JI-Vorsitzende Niss: Brauchen mehr Frauen in Industrie und Technik - Zugangsquotenregelungen nicht zielführend

Wien (OTS/JI) - "Wir haben in Österreich schon einiges erreicht, aber es gibt auch noch mehr als genug zu tun", resümierte die Bundesvorsitzende der Jungen Industrie (JI), Dr. Therese Niss, heute, Freitag, anlässlich des bevorstehenden Frauentages. Die Gleichstellung von Männern und Frauen im Arbeitsleben, eine bessere Vereinbarkeit von Familie und Beruf sowie mehr Frauen in Führungsetagen seien zentrale Anliegen der Industrie, wenn es um die Zukunft des heimischen Wirtschaftsstandortes geht. "Es ist nicht nur eine Frage der Gerechtigkeit, sondern ganz einfach der wirtschaftlichen Weitsicht, den vielen gut ausgebildeten Frauen jede Möglichkeit zu geben, ihre Potenziale zu entfalten und diese auch optimal zu nutzen", hielt Niss fest.
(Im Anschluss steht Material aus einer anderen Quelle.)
(** C7: the slot [importOrderViolation] holds one violation or none.  In a
    file the rule handles, the visit of [Program] sets it to none.  The visit
    of an import declaration with several specifiers, one of which binds
    [CoreConstruct], sets it to the violation of that declaration whatever
    it held before, and it keeps this value over the classes and identifiers
    that follow: every isolation violation reported there is the flush of
    this most recent declaration. *)
Theorem pending_slot_most_recent
    (context : RuleContext) (g : Globals) (n : ImportDeclarationNode)
    (pre : list ImportSpecifierNode) (s : ImportSpecifierNode)
    (post : list ImportSpecifierNode) (r : Range) (refs : list Visit) :
  includes (getFilename context) "@aws-cdk/core" = false ->
  specifiers n = pre ++ s :: post ->
  local_name s = "CoreConstruct" ->
  specifier_range s = Some r ->
  (1 < length (specifiers n))%nat ->
  Forall has_range (specifiers n) ->
  Forall (fun s' => local_name s' <> "CoreConstruct") post ->
  forallb is_reference_visit refs = true ->
  let latest := {| violation_node := n; violation_range := delete_range r post |} in
  let run := traverse (create context) (visit_ImportDeclaration n :: refs) g in
  importOrderViolation (globals (dispatch (create context) visit_Program g)) = None
  /\ importOrderViolation (globals run) = Some latest
  /\ forall rep, In rep (reports run) -> message rep = importOrderMessage ->
                 flushes latest rep.
Proof.
  intros Hfile Hn Halias Hr Hseveral Hranged Hlast Hrefs latest run.
  assert (Himport : dispatch (create context) (visit_ImportDeclaration n) g
                    = {| globals :=
                           {| importCache := importCache g
                                             ++ map (recorded_import context n) (specifiers n);
                              importOrderViolation := Some latest |};
                         reports := []; value := inr tt |}).
  { rewrite (create_other _ Hfile). simpl.
    apply (@ImportDeclaration_handler_last_alias context n s post r
             Hranged Halias Hr Hseveral Hlast pre g Hn). }
  split; [|split].
  - rewrite (create_other _ Hfile). reflexivity.
  - unfold run. rewrite traverse_cons, bind_globals, Himport. simpl.
    rewrite (traverse_reference_globals context refs Hrefs). reflexivity.
  - intros rep Hin Hmsg. unfold run in Hin.
    rewrite traverse_cons, bind_reports, Himport in Hin. simpl in Hin.
    destruct (traverse_reference_flushes context refs Hrefs _ _ Hin Hmsg)
      as [pending [Hp Hflush]].
    simpl in Hp. inversion Hp; subst. exact Hflush.
Qed.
Die vielfach geforderte Zugangsquotenregelungen seien dabei jedoch nicht zielführend. So seien freiwillige Verpflichtungen und Initiativen wie das Top-Führungskräfteprogramm "Zukunft.Frauen" in Kooperation mit dem BMWFW und der WKÖ oder die IV-Initiative "Frauen.Führen" "sinnvollere Wege, um nachhaltige Ziele zu erreichen". Individualität und Eigenverantwortung der heimischen Unternehmen seien dabei ebenso entscheidend, wie die Motivation und der Wille der Frauen, aus eigener Kraft Spitzenpositionen zu erreichen.

Vor allem bei Ausbildungs- und Berufswahl ansetzen

"Es ist zwar ein leichter Aufwärtstrend ablesbar, dennoch liegt noch ein langer Weg vor uns", hielt die JI-Vorsitzende fest. Weit bessere "Hebel" als Zugangsquoten seien richtig gesetzte Rahmenbedingungen für weibliche Ausbildung und Berufswahl. "Auch in Zukunft muss es unser Ziel sein, junge Frauen zu ermutigen, technik-bzw. naturwissenschaftlich orientierte Ausbildungswege zu wählen oder sogenannte MINT-Fächer zu studieren. Das erhöht nicht nur die Jobchancen, sondern auch die Aussichten auf einen attraktiven Karriereweg", so Niss. Frauenförderung beginne im Elternhaus, im Kindergarten und in der Schule. Dort müsse dafür Sorge getragen werden, den Fokus junger Mädchen nicht frühzeitig auf vermeintlich frauentypische Berufswege zu beschränken. Stattdessen müsse man jungen Frauen die Vielzahl an Wahlmöglichkeiten, die sie heute haben, noch viel stärker bewusst machen. "Nur so werden wir es langfristig schaffen junge Frauen für die besser bezahlten Berufe in Technik und Wirtschaft zu gewinnen und damit am Ende auch mehr Frauen in Führungspositionen zu finden", so Niss abschließend.